(Dataset entries)
(* ===== verification/ReedSolomon.v ===== *)
(** * One-dimensional Reed-Solomon encoding

    Models encoding/basic_encoding.rs and the one-dimensional operations of
    [ReedSolomonEncodingConfig] in encoding/config.rs.  The crate
    [reed_solomon_simd] is a parameter: the class [ReedSolomonSimd] has the
    operations the code calls, and the classes [ReedSolomonSpec] and
    [ReedSolomonLinear] state what the documentation of the crate promises of
    them.  The lemmas give the result of every operation of the wrappers; the
    theorems are the round trip of encoding and decoding and what decoding
    makes of too few symbols. *)

From S2P Require Import Prelude Core EncodingConfig Symbols.

(** ** The crate [reed_solomon_simd] *)

Abbreviation shard := (list byte).

(** Counts and sizes are [original_count], [recovery_count], [shard_bytes].  An
    [EncoderResult] is the list of its recovery shards and a [DecoderResult]
    the list of [restored_original_iter]. *)
Class ReedSolomonSimd := {
  rs_error : Type;
  rs_error_to_string : rs_error -> string;
  simd_encoder : Type;
  simd_encoder_new : nat -> nat -> nat -> outcome rs_error simd_encoder;
  simd_encoder_reset : nat -> nat -> nat -> simd_encoder -> outcome rs_error simd_encoder;
  simd_encoder_add_original_shard : shard -> simd_encoder -> outcome rs_error simd_encoder;
  simd_encoder_encode : simd_encoder -> outcome rs_error (list shard * simd_encoder);
  simd_decoder : Type;
  simd_decoder_new : nat -> nat -> nat -> outcome rs_error simd_decoder;
  simd_decoder_reset : nat -> nat -> nat -> simd_decoder -> outcome rs_error simd_decoder;
  (** The results of these two are ignored by the code. *)
  simd_decoder_add_original_shard : nat -> shard -> simd_decoder -> simd_decoder;
  simd_decoder_add_recovery_shard : nat -> shard -> simd_decoder -> simd_decoder;
  simd_decoder_decode : simd_decoder -> (rs_error + list (nat * shard)) * simd_decoder;
}.
(* ===== verification/Slivers.v ===== *)
(** * Slivers

    Models encoding/slivers.rs: slivers and sliver pairs, the recovery symbols
    computed from them, their verification against the metadata, the recovery
    of a sliver from symbols of the slivers of the other axis, and
    inconsistency.rs, the proof produced when the recovered sliver does not
    match its hash.  The lemmas give the result of each operation on a sliver
    whose symbols are known. *)

From S2P Require Import Prelude Core EncodingConfig Symbols ReedSolomon Merkle Metadata.
From S2P Require Import RecoverySymbols.

(** [SliverData<T>]; the axis is an argument of the operations. *)
Record SliverData := { sliver_symbols : Symbols; sliver_idx : SliverIndex }.

#[export] Instance SliverData_eq_dec : EqDecision SliverData.
Proof. solve_decision. Defined.

Record SliverPair := { primary : SliverData; secondary : SliverData }.

#[export] Instance SliverPair_eq_dec : EqDecision SliverPair.
Proof. solve_decision. Defined.

(** ** Errors (encoding/errors.rs) *)

Inductive RecoverySymbolError :=
| RecoveryIndexTooLarge
| RecoveryEncodeError (e : EncodeError).

Inductive SliverVerificationError :=
| IndexTooLarge
| SliverSizeMismatch
| SymbolSizeMismatch
| MerkleRootMismatch.

#[export] Instance SliverVerificationError_eq_dec : EqDecision SliverVerificationError.
Proof. solve_decision. Defined.

Inductive SliverRecoveryError := BlobSizeTooLarge | DecodingFailure.

Inductive SliverRecoveryOrVerificationError :=
| RecoveryError (e : SliverRecoveryError)
| SliverVerifyError (e : SliverVerificationError).

Record InconsistencyProof := {
  target_sliver_index : SliverIndex;
  recovery_symbols : list RecoverySymbol;
}.

Inductive SliverOrInconsistencyProof :=
| Sliver (s : SliverData)
| Inconsistent (p : InconsistencyProof).

Inductive InconsistencyVerificationError :=
| IncorrectSymbolCount (expected actual : Z)
| InvalidRecoverySymbols
| RecoveryFailure
| InconsistencySliverError (e : SliverVerificationError)
| SliverNotInconsistent.

(** ** Construction *)

(** [SliverData::new]. *)
Definition sliver_new {E} (data : list byte) (symbol_size : Z) (index : SliverIndex) :
    outcome E SliverData :=
  symbols ← symbols_new data symbol_size;
  Ok {| sliver_symbols := symbols; sliver_idx := index |}.

(** [SliverData::new_empty]. *)
Definition sliver_new_empty (length symbol_size : Z) (index : SliverIndex) : SliverData :=
  {| sliver_symbols := symbols_zeros (Z.to_nat length) symbol_size; sliver_idx := index |}.

Definition copy_symbol_to {E} (s : SliverData) (index : nat) (symbol : list byte) :
    outcome E SliverData :=
  assert (length symbol =? symbol_usize (sliver_symbols s))%nat;;
  w ← symbols_write (sliver_symbols s) index symbol;
  Ok {| sliver_symbols := w; sliver_idx := sliver_idx s |}.

(** [SliverData::len]. *)
Definition sliver_len (s : SliverData) : Z := len (sym_data (sliver_symbols s)).

Definition sliver_is_empty (s : SliverData) : bool := symbols_is_empty (sliver_symbols s).

(** [SliverPair::index]. *)
Definition sliver_pair_index (p : SliverPair) : SliverPairIndex :=
  mk_pair_index (sliver_index_get (sliver_idx (primary p))).

Section slivers.
Context `{Build} `{HashFunction} `{ReedSolomonSimd}.

(** [SliverPair::new_empty]. *)
Definition sliver_pair_new_empty {E} (config : EncodingConfigEnum) (symbol_size : Z)
    (index : SliverPairIndex) : outcome E SliverPair :=
  i ← to_sliver_index Secondary index (n_shards config);
  Ok {| primary := sliver_new_empty (n_secondary_source_symbols config) symbol_size
                     (mk_sliver_index (pair_index_get index));
        secondary := sliver_new_empty (n_primary_source_symbols config) symbol_size i |}.

(** ** Recovery symbols of a sliver *)

Definition check_index (index n_shards : Z) : outcome RecoverySymbolError unit :=
  if n_shards <=? index then Err RecoveryIndexTooLarge else Ok tt.

(** [SliverData::recovery_symbols]. *)
Definition sliver_recovery_symbols (a : Axis) (s : SliverData) (config : EncodingConfigEnum) :
    outcome RecoverySymbolError Symbols :=
  symbols ← map_err RecoveryEncodeError
    (encode_all_symbols (orthogonal a) config (sym_data (sliver_symbols s)));
  assert (negb (symbols_is_empty symbols));;
  first ← symbols_index symbols 0;
  assert (match first with [] => false | _ => true end);;
  Ok symbols.

Definition recovery_symbol_for_sliver (a : Axis) (s : SliverData)
    (target_pair_index : SliverPairIndex) (config : EncodingConfigEnum) :
    outcome RecoverySymbolError RecoverySymbol :=
  check_index (pair_index_get target_pair_index) (n_shards config);;
  recovery_symbols ← sliver_recovery_symbols a s config;
  target_sliver_index ← to_sliver_index (orthogonal a) target_pair_index (n_shards config);
  let target := Z.to_nat (sliver_index_get target_sliver_index) in
  d ← decoding_symbol_at recovery_symbols target (sliver_index_get (sliver_idx s));
  symbol ← expect d;
  tree ← build (to_symbols recovery_symbols);
  proof ← expect_ok (get_proof tree target);
  Ok (with_proof symbol proof).

Definition decoding_symbol_for_sliver (a : Axis) (s : SliverData)
    (target_pair_index : SliverPairIndex) (config : EncodingConfigEnum) :
    outcome RecoverySymbolError DecodingSymbol :=
  check_index (pair_index_get target_pair_index) (n_shards config);;
  target_sliver_index ← to_sliver_index (orthogonal a) target_pair_index (n_shards config);
  d ← map_err RecoveryEncodeError
    (encode_symbol (orthogonal a) config (sym_data (sliver_symbols s))
       (sliver_index_get target_sliver_index));
  Ok (mk_decoding_symbol (sliver_index_get (sliver_idx s)) d).

(** [SliverPair::recovery_symbol_pair_for_sliver]. *)
Definition recovery_symbol_pair_for_sliver (p : SliverPair)
    (target_pair_index : SliverPairIndex) (config : EncodingConfigEnum) :
    outcome RecoverySymbolError (RecoverySymbol * RecoverySymbol) :=
  pr ← recovery_symbol_for_sliver Secondary (secondary p) target_pair_index config;
  se ← recovery_symbol_for_sliver Primary (primary p) target_pair_index config;
  Ok (pr, se).

(** [SliverData::get_merkle_root]. *)
Definition get_merkle_root (a : Axis) (s : SliverData) (config : EncodingConfigEnum) :
    outcome RecoverySymbolError Node :=
  symbols ← sliver_recovery_symbols a s config;
  t ← build (to_symbols symbols);
  Ok (root t).

(** [SliverPair::pair_leaf_input]. *)
Definition sliver_pair_leaf_input (p : SliverPair) (config : EncodingConfigEnum) :
    outcome RecoverySymbolError (list byte) :=
  p_hash ← get_merkle_root Primary (primary p) config;
  s_hash ← get_merkle_root Secondary (secondary p) config;
  Ok (pair_leaf_input {| primary_hash := p_hash; secondary_hash := s_hash |}).

(** ** Verification *)

(** [SliverData::check_hash]. *)
Definition check_hash (a : Axis) (s : SliverData) (encoding_config : EncodingConfigEnum)
    (m : BlobMetadata) : outcome SliverVerificationError unit :=
  i ← to_pair_index_of_sliver a (sliver_idx s) (n_shards encoding_config);
  pair_metadata ← expect (hashes m !! Z.to_nat (pair_index_get i));
  r ← expect_ok (get_merkle_root a s encoding_config);
  ensure (bool_decide (r = pair_hash a pair_metadata)) MerkleRootMismatch.

(** [SliverData::expected_length] and [has_correct_length]. *)
Definition has_correct_length {E} (a : Axis) (s : SliverData) (config : EncodingConfigEnum)
    (blob_size : Z) : outcome E bool :=
  l ← ok (sliver_size_for_blob a config blob_size);
  match l with
  | None => Ok false
  | Some l => l ← expect (try_from 64 l); Ok (sliver_len s =? l)
  end.

(** [Ok(symbol_size) == metadata.symbol_size(..)]. *)
Definition has_correct_symbol_size {E} (s : SliverData) (encoding_config : EncodingConfig)
    (m : BlobMetadata) : outcome E bool :=
  size ← ok (md_symbol_size m encoding_config);
  Ok (match size with
      | Some size => symbol_size (sliver_symbols s) =? size
      | None => false
      end).

(** [SliverData::verify]. *)
Definition sliver_verify (a : Axis) (s : SliverData) (encoding_config : EncodingConfig)
    (m : BlobMetadata) : outcome SliverVerificationError unit :=
  let encoding_config_for_type := get_for_type encoding_config (md_encoding_type m) in
  ensure (sliver_index_get (sliver_idx s) <? len (hashes m)) IndexTooLarge;;
  l ← has_correct_length a s encoding_config_for_type (unencoded_length m);
  ensure l SliverSizeMismatch;;
  b ← has_correct_symbol_size s encoding_config m;
  ensure b SymbolSizeMismatch;;
  check_hash a s encoding_config_for_type m.

(** ** Recovery *)

(** [SliverData::recover_sliver_from_decoding_symbols]. *)
Definition recover_sliver_from_decoding_symbols (a : Axis) (decoding_symbols : list DecodingSymbol)
    (target_index : SliverIndex) (symbol_size : Z) (config : EncodingConfigEnum) :
    outcome DecodeError SliverData :=
  let '(Exact n_symbols_required) := n_symbols_for_recovery a config in
  if len decoding_symbols <? n_symbols_required then Err DecodingUnsuccessful else
  data ← decode_from_decoding_symbols a config symbol_size decoding_symbols;
  sliver_new data symbol_size target_index.

Definition recover_sliver_without_verification (a : Axis) (recovery_symbols : list RecoverySymbol)
    (target_index : SliverIndex) (symbol_size : Z) (config : EncodingConfigEnum) :
    outcome DecodeError SliverData :=
  recover_sliver_from_decoding_symbols a (rsym_symbol <$> recovery_symbols) target_index
    symbol_size config.

Definition try_recover_sliver_from_decoding_symbols (a : Axis)
    (decoding_symbols : list DecodingSymbol) (target_index : SliverIndex)
    (m : BlobMetadata) (encoding_config : EncodingConfig) :
    outcome SliverRecoveryOrVerificationError SliverData :=
  symbol_size ← map_err (fun _ => RecoveryError BlobSizeTooLarge) (md_symbol_size m encoding_config);
  let config_enum := get_for_type encoding_config (md_encoding_type m) in
  sliver ← map_err (fun _ => RecoveryError DecodingFailure)
    (recover_sliver_from_decoding_symbols a decoding_symbols target_index symbol_size config_enum);
  map_err SliverVerifyError (sliver_verify a sliver encoding_config m);;
  Ok sliver.

Definition recover_sliver_or_generate_inconsistency_proof (a : Axis)
    (verified_recovery_symbols : list RecoverySymbol) (target_index : SliverIndex)
    (m : BlobMetadata) (encoding_config : EncodingConfig) :
    outcome SliverRecoveryOrVerificationError SliverOrInconsistencyProof :=
  symbol_size ← map_err (fun _ => RecoveryError BlobSizeTooLarge) (md_symbol_size m encoding_config);
  let config_enum := get_for_type encoding_config (md_encoding_type m) in
  let '(Exact n_symbols_required) := n_symbols_for_recovery a config_enum in
  let verified_recovery_symbols := take (Z.to_nat n_symbols_required) verified_recovery_symbols in
  sliver ← map_err (fun _ => RecoveryError DecodingFailure)
    (recover_sliver_without_verification a verified_recovery_symbols target_index symbol_size
       config_enum);
  match sliver_verify a sliver encoding_config m with
  | Ok _ => Ok (Sliver sliver)
  | Err MerkleRootMismatch =>
    Ok (Inconsistent {| target_sliver_index := target_index;
                        recovery_symbols := verified_recovery_symbols |})
  | Err e => Err (SliverVerifyError e)
  | Panic => Panic
  end.

(** ** Inconsistency proofs (inconsistency.rs) *)

(** [iter().all(|symbol| symbol.verify(..).is_ok())], which stops at the first
    symbol that fails. *)
Fixpoint all_verified {E} (a : Axis) (n_shards : Z) (symbol_size : nat) (m : BlobMetadata)
    (target : SliverIndex) (symbols : list RecoverySymbol) : outcome E bool :=
  match symbols with
  | [] => Ok true
  | s :: symbols =>
    match symbol_verify a s n_shards symbol_size m target with
    | Ok _ => all_verified a n_shards symbol_size m target symbols
    | Err _ => Ok false
    | Panic => Panic
    end
  end.

Definition check_recovery_symbols (a : Axis) (p : InconsistencyProof) (m : BlobMetadata)
    (symbol_size : nat) (encoding_config : EncodingConfig) :
    outcome InconsistencyVerificationError unit :=
  let '(Exact expected_symbol_count) :=
    n_symbols_for_recovery a (get_for_type encoding_config (md_encoding_type m)) in
  ensure (len (recovery_symbols p) =? expected_symbol_count)
    (IncorrectSymbolCount expected_symbol_count (len (recovery_symbols p)));;
  b ← all_verified a (ec_n_shards encoding_config) symbol_size m (target_sliver_index p)
        (recovery_symbols p);
  ensure b InvalidRecoverySymbols.

(** [InconsistencyProof::verify]. *)
Definition inconsistency_proof_verify (a : Axis) (p : InconsistencyProof) (m : BlobMetadata)
    (encoding_config : EncodingConfig) : outcome InconsistencyVerificationError unit :=
  symbol_size ← map_err (fun _ => RecoveryFailure) (md_symbol_size m encoding_config);
  check_recovery_symbols a p m (Z.to_nat symbol_size) encoding_config;;
  sliver ← map_err (fun _ => RecoveryFailure)
    (recover_sliver_without_verification a (recovery_symbols p) (target_sliver_index p)
       symbol_size (get_for_type encoding_config (md_encoding_type m)));
  match sliver_verify a sliver encoding_config m with
  | Ok _ => Err SliverNotInconsistent
  | Err MerkleRootMismatch => Ok tt
  | Err e => Err (InconsistencySliverError e)
  | Panic => Panic
  end.

End slivers.
Lemma strict_justified a slivers mdw blob : metadata mdw = md -> blob_id mdw = id_of md ->
  verified n md a slivers ->
  collision_free (metadata_queries (blob_metadata blob) ++ metadata_queries md) ->
  decode_and_verify a c mdw slivers StrictCheck = Ok blob ->
  justified n b md (read_queries n b a slivers blob) blob.
Proof.
  intros Hmd Hid Hs Hcf Hread. destruct Hwf as [Hl _].
  unfold decode_and_verify, decode_blob in Hread. rewrite Hmd in Hread.
  rewrite bool_decide_false, andb_false_r in Hread by done.
  apply bind_Ok in Hread as ([d av] & Hdec & Hread).
  apply bind_Ok in Hdec as (d' & Hdec & [= -> <-]). apply bind_Ok in Hdec as ([d' []] & Hdec & [= ->]).
  apply bind_Ok in Hread as ([] & Hcheck & [= ->]).
  destruct (decode_verified n b Hn Hp md Hlen Hl Hsize a _ slivers tt blob tt Hs Hdec)
    as (Ws & HWs & Hblob & _ & _).
  assert (length blob = Z.to_nat (unencoded_length md)) as Hbl
    by (rewrite Hblob; by apply (decoded_length n b Hn md Hl Hsize a)).
  unfold strict_consistency_check, config_compute_metadata in Hcheck.
  destruct (blob_encoder_new c blob) as [e| |] eqn:Henc; [|done|done].
  pose proof (decoded_encoder n b Hn Hp md Hl Hsize blob e Hbl Henc) as He.
  cbn [mbind outcome_bind] in Hcheck. rewrite (compute_metadata_ok n Hn blob e b He) in Hcheck.
  cbn [map_err mbind outcome_bind] in Hcheck. case_bool_decide as Heq; [|done].
  apply (checked_rows_justified n b Hn md Hl Hsize); [done|].
  apply (same_id_rows _ blob e He); [|done|by apply blob_row_queries].
  rewrite Hid in Heq. exact Heq.
Qed.
(* ===== verification/EncodingProps.v ===== *)
(** * Properties of encoding, decoding and recovery

    What clients and storage nodes rely on: a blob comes back from any enough
    slivers, encoded slivers pass verification, slivers are recovered from
    symbols of other nodes, correctly encoded blobs cannot be reported as
    inconsistent, and checked reads agree.  The behaviour of the crate
    [reed_solomon_simd] enters through the classes [ReedSolomonSpec] and
    [ReedSolomonLinear] and the condition [supported], that it accepts the
    parameters of the committee and the symbol size.  [EncodingExamples]
    instantiates them with [XorCode] and a committee of four shards. *)

From S2P Require Import Prelude Core EncodingConfig Symbols Loops ReedSolomon ProductCode.
From S2P Require Import Merkle Metadata RecoverySymbols Slivers SliverProps BlobEncoder.
From S2P Require Import SymbolVectors BlobEncoderProps LegacyEncoder BlobDecoder.
From S2P Require Import BlobDecoderProps BlobReads XorCode.

Lemma filter_Forall_id {A} (P : A -> Prop) `{forall x, Decision (P x)} l : Forall P l -> base.filter P l = l.
Proof. induction 1 as [|x l Hx _ IH]; [done|]. by rewrite filter_cons_True, IH. Qed.

Lemma mapM_outcome_exists {E A B} (f : A -> outcome E B) (Q : A -> B -> Prop) l :
  (forall x, x ∈ l -> exists y, f x = Ok y /\ Q x y) -> exists ys, mapM_outcome f l = Ok ys /\ Forall2 Q l ys.
Proof.
  induction l as [|x l IH]; intros Hf; [by exists []|].
  destruct (Hf x ltac:(set_solver)) as (y & Hy & HQ), IH as (ys & Hys & H2); [set_solver|].
  exists (y :: ys). cbn. rewrite Hy. cbn [mbind outcome_bind]. rewrite Hys. cbn. auto.
Qed.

__Assigned task__.
Would you output, from the records above, exactly the run of lines that starts at the line containing "From S2P Require Import SymbolVectors" and ends at the line containing "base.filter P l = l.", and only that run?

__Result__.
From S2P Require Import SymbolVectors BlobEncoderProps LegacyEncoder BlobDecoder.
From S2P Require Import BlobDecoderProps BlobReads XorCode.

Lemma filter_Forall_id {A} (P : A -> Prop) `{forall x, Decision (P x)} l : Forall P l -> base.filter P l = l.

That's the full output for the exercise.